--- DATA SHOWN Enclosed Below ---

(** One event handled at wall-clock reading [dateNow] (milliseconds).
    [Tick] is the interval callback: it stores the new [nowSec], and when
    that value changed the goal-check effect runs; the last
    [setCelebration] of a pass wins. *)
Definition handle (dateNow : Z) (e : event) (a : app) : app :=
  let now := JS.nowSeconds dateNow in
  match e with
  | Tick =>
      if now =? nowSec a then a
      else
        mkApp (goalCheck now (timers a))
          (match last (goalCheck_events now (timers a)) with
           | Some c => Some c
           | None => celebrating a
           end)
          now
  | Start i => mkApp (startTimer now i (timers a)) (celebrating a) (nowSec a)
  | Pause i => mkApp (pauseTimer now i (timers a)) (celebrating a) (nowSec a)
  | Reset i => mkApp (resetTimer i (timers a)) (celebrating a) (nowSec a)
  | Remove i => mkApp (removeTimer i (timers a)) (celebrating a) (nowSec a)
  | Add fresh => mkApp (addTimer fresh (timers a)) (celebrating a) (nowSec a)
  | Adjust i d => mkApp (adjustTimer now i d (timers a)) (celebrating a) (nowSec a)
  | SetTheme i c => mkApp (setTheme i c (timers a)) (celebrating a) (nowSec a)
  | SetTarget i s => mkApp (setTarget i s (timers a)) (celebrating a) (nowSec a)
  | SetName i n => mkApp (setName i n (timers a)) (celebrating a) (nowSec a)
  | SetGoal i b => mkApp (setGoal i b (timers a)) (celebrating a) (nowSec a)
  | SetCategory i c => mkApp (setCategory i c (timers a)) (celebrating a) (nowSec a)
  | ResetDay => mkApp (resetDay (timers a)) (celebrating a) (nowSec a)
  | CloseCelebration => mkApp (timers a) None (nowSec a)
  end.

--- End of Enclosed DATA SHOWN ---

### WHAT YOU HAVE TO DO
Wherever the word "Tick" appears in a line of the data, copy that line.

### SOLUTION TO THE PROBLEM
    [Tick] is the interval callback: it stores the new [nowSec], and when
  | Tick =>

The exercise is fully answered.